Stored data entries
Lemma version_packet_runs schedule contents ignore (first : bool) s a b inp out rest : len contents <= maximum_content ->
  holds b s -> synchronized a b ->
  let sent := encrypt contents (if first then garbage_ s else []) ignore a in
  residue_ s ++ inp = sent.1 ++ rest ->
  exists s' inp' b', runs schedule (resume (read_versioning first s) inp out)
      (resume (if ignore then read_versioning false s' else (set_garbage [] s', finish (handshaken error.success))) inp' out) /\
    holds b' s' /\ after sent.2 b b' /\ residue_ s' ++ inp' = rest.
Proof.
  intros Hc Hb Hsync sent He.
  destruct (encrypt_spec contents (if first then garbage_ s else []) ignore a b Hsync Hc)
    as (l & p & a' & b1 & b2 & Hen & Hll & Hlp & Hdl & Hdp & Hafter).
  subst sent. rewrite Hen in *. cbn [fst snd] in *. rewrite <- app_assoc in He.
  destruct (exact_read schedule length_size (version_length first) s inp out l (p ++ rest) He Hll)
    as (have & data & r & inp1 & Hd & Hr & Hstep).
  set (s1 := set_residue r s) in *. set (s2 := put_session b1 (set_packet l s1)).
  destruct (exact_read schedule (header_size + len contents + tag_size) (version_packet first (len contents)) s2 inp1 out p rest Hr)
    as (have2 & data2 & r2 & inp2 & Hd2 & Hr2 & Hstep2); [done |].
  eexists _, inp2, b2. split; [| split; [| split]].
  - eapply rtc_l; [apply Hstep |]. cbn [complete p2ps_protocol completion].
    rewrite Hd, (handle_version_length_spec first l s1 b (len contents) b1) by done.
    eapply rtc_l; [apply Hstep2 |]. cbn [complete p2ps_protocol completion].
    rewrite Hd2. erewrite handle_version_packet_spec; [apply rtc_refl | reflexivity |]. apply Hdp.
  - done.
  - done.
  - done.
Qed.

Lemma versions_run schedule rest version : len version <= maximum_content ->
  forall decoys (first : bool) s a b inp out, Forall (fun d => len d <= maximum_content) decoys ->
  holds b s -> synchronized a b ->
  let sent := packets (if first then garbage_ s else []) (map decoy decoys ++ [(version, false)]) a in
  residue_ s ++ inp = sent.1 ++ rest ->
  exists s' inp' b', runs schedule (resume (read_versioning first s) inp out)
      (resume (s', finish (handshaken error.success)) inp' out) /\
    holds b' s' /\ after sent.2 b b' /\ residue_ s' ++ inp' = rest.
Proof.
  intros Hv decoys. induction decoys as [| d decoys IH]; intros first s a b inp out Hds Hb Hsync sent He; subst sent; cbn [map app packets decoy] in *.
  - destruct (encrypt version _ false a) as [p a'] eqn:Hen. cbn [fst snd] in *. rewrite app_nil_r in He.
    destruct (version_packet_runs schedule version false first s a b inp out rest) as (s' & inp' & b' & Hr & Hb' & Ha' & Hrest);
      [done.. | by rewrite Hen |]. rewrite Hen in Ha'. exists (set_garbage [] s'), inp', b'. done.
  - destruct (encrypt d _ true a) as [p a'] eqn:Hen. destruct (packets [] _ a') as [q a''] eqn:Hq. cbn [fst snd] in *.
    rewrite <- app_assoc in He. apply Forall_cons in Hds as [Hd Hds].
    destruct (version_packet_runs schedule d true first s a b inp out (q ++ rest)) as (s1 & inp1 & b1 & Hr & Hb1 & Ha1 & Hrest1);
      [done.. | by rewrite Hen |]. rewrite Hen in Ha1. cbn [snd] in Ha1. destruct Ha1 as (Hs1 & Hsame1 & Ht1 & Hid1).
    destruct (IH false s1 a' b1 inp1 out Hds Hb1 Hs1) as (s2 & inp2 & b2 & Hr2 & Hb2 & (Hs2 & Hsame2 & Ht2 & Hid2) & Hrest2);
      [by rewrite Hq |]. rewrite Hq in Hs2. exists s2, inp2, b2. split; [by etrans |]. split; [done |]. split; [| done].
    destruct Hsame1, Hsame2. split; [done |]. split; [split; congruence |]. split; congruence.
Qed.

(** ** The handshake *)

Definition begin (initiate : bool) (detected : bytes) s : t * action :=
  if initiate then do_initiate s else do_respond detected s.

Lemma hello_own key x : (hello key [] [] [] x).1 = key ++ send_terminator_ x ++ (encrypt [] [] false x).1 /\
  (hello key [] [] [] x).2 = (encrypt [] [] false x).2.
Proof. unfold hello. cbn [map app packets]. destruct (encrypt _ _ _ x). cbn. by rewrite app_nil_r. Qed.

Lemma same_receive contents aad ignore x : let x' := (encrypt contents aad ignore x).2 in
  receive_length_ x' = receive_length_ x /\ receive_packet_ x' = receive_packet_ x /\
  receive_terminator_ x' = receive_terminator_ x /\ session_id_ x' = session_id_ x.
Proof. unfold encrypt. destruct (crypt _ _). by destruct (aead_encrypt _ _ _ _). Qed.

Lemma derive_ends ecdh identifier initiate (own := derive ecdh identifier initiate) (theirs := derive ecdh identifier (negb initiate)) :
  synchronized theirs own /\ send_terminator_ theirs = receive_terminator_ own /\ session_id_ theirs = session_id_ own /\
  len (receive_terminator_ own) = terminator_size.
Proof.
  split; [by destruct initiate |]. split; [by destruct initiate |]. split; [by destruct initiate |].
  subst own. unfold derive. destruct initiate; cbn [receive_terminator_].
  - rewrite len_zdrop; rewrite len_expand; done.
  - rewrite len_ztake by done. by rewrite len_expand.
Qed.

Lemma their_key_write initiate secret key identifier peer ecdh (own := derive ecdh identifier initiate)
  (s := make (p2ps_cipher.make secret key) identifier) :
  ellswift_exchange secret (if initiate then key else peer) (if initiate then peer else key) (negb initiate) = Some ecdh ->
  let '(packet, own') := encrypt [] [] false own in
  handle_their_key error.success initiate peer s =
    (put_session own' (set_cipher (p2ps_cipher.mk key (repeat 0 32) (Some own)) s),
     write ((if initiate then [] else key) ++ send_terminator_ own ++ packet) terminator_sent).
Proof.
  intros Hx. destruct (encrypt [] [] false own) as [packet own'] eqn:Hen.
  unfold handle_their_key, initialize, s, p2ps_cipher.make. cbn [p2ps_stream.make cipher_ identifier_ key_ secret_].
  change (failed (error.success : code)) with false. cbv iota. rewrite Hx. cbv iota zeta. cbn [negb].
  unfold send_terminator_version, with_session. cbn [cipher_ set_cipher session_]. cbv zeta. fold own. by rewrite Hen.
Qed.

Lemma their_key_runs schedule initiate secret key identifier peer ecdh garbage decoys version inp out rest
  (own := derive ecdh identifier initiate) (theirs := derive ecdh identifier (negb initiate))
  (sent := packets garbage (map decoy decoys ++ [(version, false)]) theirs)
  (s := make (p2ps_cipher.make secret key) identifier) :
  ellswift_exchange secret (if initiate then key else peer) (if initiate then peer else key) (negb initiate) = Some ecdh ->
  len garbage <= maximum_garbage ->
  search (send_terminator_ theirs) (garbage ++ send_terminator_ theirs) = Some (len garbage) ->
  Forall (fun d => len d <= maximum_content) decoys -> len version <= maximum_content ->
  inp = garbage ++ send_terminator_ theirs ++ sent.1 ++ rest ->
  exists s' inp' x, runs schedule (resume (handle_their_key error.success initiate peer s) inp out)
      (resume (s', finish (handshaken error.success)) inp'
        (out ++ (if initiate then [] else key) ++ send_terminator_ own ++ (encrypt [] [] false own).1)) /\
    holds x s' /\ synchronized sent.2 x /\ same_send (encrypt [] [] false own).2 x /\ session_id_ x = session_id_ own /\
    residue_ s' ++ inp' = rest.
Proof.
  intros Hx Hg Hf Hds Hv ->. destruct (derive_ends ecdh identifier initiate) as (Hsync & Ht & _ & HT).
  fold own theirs in Hsync, Ht, HT. rewrite Ht in *.
  destruct (same_receive [] [] false own) as (Hrl & Hrp & Hrt & Hrid).
  pose proof (their_key_write initiate secret key identifier peer ecdh Hx) as Hwr. fold own s in Hwr.
  destruct (encrypt [] [] false own) as [packet own'] eqn:Hen.
  cbn [fst snd] in *. set (s1 := put_session own' (set_cipher (p2ps_cipher.mk key (repeat 0 32) (Some own)) s)).
  rewrite Hwr. fold s1.
  destruct (scan_runs schedule own' garbage (sent.1 ++ rest)) with (n := length (garbage ++ receive_terminator_ own ++ sent.1 ++ rest))
    (s := s1) (inp := garbage ++ receive_terminator_ own ++ sent.1 ++ rest)
    (out := out ++ (if initiate then [] else key) ++ send_terminator_ own ++ packet)
    as (s2 & inp2 & Hr2 & Hc2 & Hg2 & Hrest2); [by rewrite Hrt | done | by rewrite Hrt | done | done | cbn; rewrite Hrt; by rewrite <- app_assoc |].
  assert (holds own' s2) as Hh2 by (unfold holds; by rewrite Hc2).
  destruct (versions_run schedule rest version Hv decoys true s2 theirs own' inp2
    (out ++ (if initiate then [] else key) ++ send_terminator_ own ++ packet) Hds Hh2)
    as (s3 & inp3 & x & Hr3 & Hh3 & (Hs3 & Hsame3 & _ & Hid3) & Hrest3).
  { destruct Hsync. split; congruence. }
  { rewrite Hg2. exact Hrest2. }
  rewrite Hg2 in Hs3. exists s3, inp3, x. split; [| split; [done |]; split; [done |]; split; [done |]; split; [congruence | done]].
  eapply rtc_l; [reflexivity |]. cbn [complete p2ps_protocol completion]. unfold handle_terminator_sent. etrans; [exact Hr2 | exact Hr3].
Qed.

**EXERCISE BRIEF**
Beginning with the line that contains "false own).1)) /\", write out every line through the end of the entries above, exactly.

**SOLVED PROBLEM**
        (out ++ (if initiate then [] else key) ++ send_terminator_ own ++ (encrypt [] [] false own).1)) /\
    holds x s' /\ synchronized sent.2 x /\ same_send (encrypt [] [] false own).2 x /\ session_id_ x = session_id_ own /\
    residue_ s' ++ inp' = rest.
Proof.
  intros Hx Hg Hf Hds Hv ->. destruct (derive_ends ecdh identifier initiate) as (Hsync & Ht & _ & HT).
  fold own theirs in Hsync, Ht, HT. rewrite Ht in *.
  destruct (same_receive [] [] false own) as (Hrl & Hrp & Hrt & Hrid).
  pose proof (their_key_write initiate secret key identifier peer ecdh Hx) as Hwr. fold own s in Hwr.
  destruct (encrypt [] [] false own) as [packet own'] eqn:Hen.
  cbn [fst snd] in *. set (s1 := put_session own' (set_cipher (p2ps_cipher.mk key (repeat 0 32) (Some own)) s)).
  rewrite Hwr. fold s1.
  destruct (scan_runs schedule own' garbage (sent.1 ++ rest)) with (n := length (garbage ++ receive_terminator_ own ++ sent.1 ++ rest))
    (s := s1) (inp := garbage ++ receive_terminator_ own ++ sent.1 ++ rest)
    (out := out ++ (if initiate then [] else key) ++ send_terminator_ own ++ packet)
    as (s2 & inp2 & Hr2 & Hc2 & Hg2 & Hrest2); [by rewrite Hrt | done | by rewrite Hrt | done | done | cbn; rewrite Hrt; by rewrite <- app_assoc |].
  assert (holds own' s2) as Hh2 by (unfold holds; by rewrite Hc2).
  destruct (versions_run schedule rest version Hv decoys true s2 theirs own' inp2
    (out ++ (if initiate then [] else key) ++ send_terminator_ own ++ packet) Hds Hh2)
    as (s3 & inp3 & x & Hr3 & Hh3 & (Hs3 & Hsame3 & _ & Hid3) & Hrest3).
  { destruct Hsync. split; congruence. }
  { rewrite Hg2. exact Hrest2. }
  rewrite Hg2 in Hs3. exists s3, inp3, x. split; [| split; [done |]; split; [done |]; split; [done |]; split; [congruence | done]].
  eapply rtc_l; [reflexivity |]. cbn [complete p2ps_protocol completion]. unfold handle_terminator_sent. etrans; [exact Hr2 | exact Hr3].
Qed.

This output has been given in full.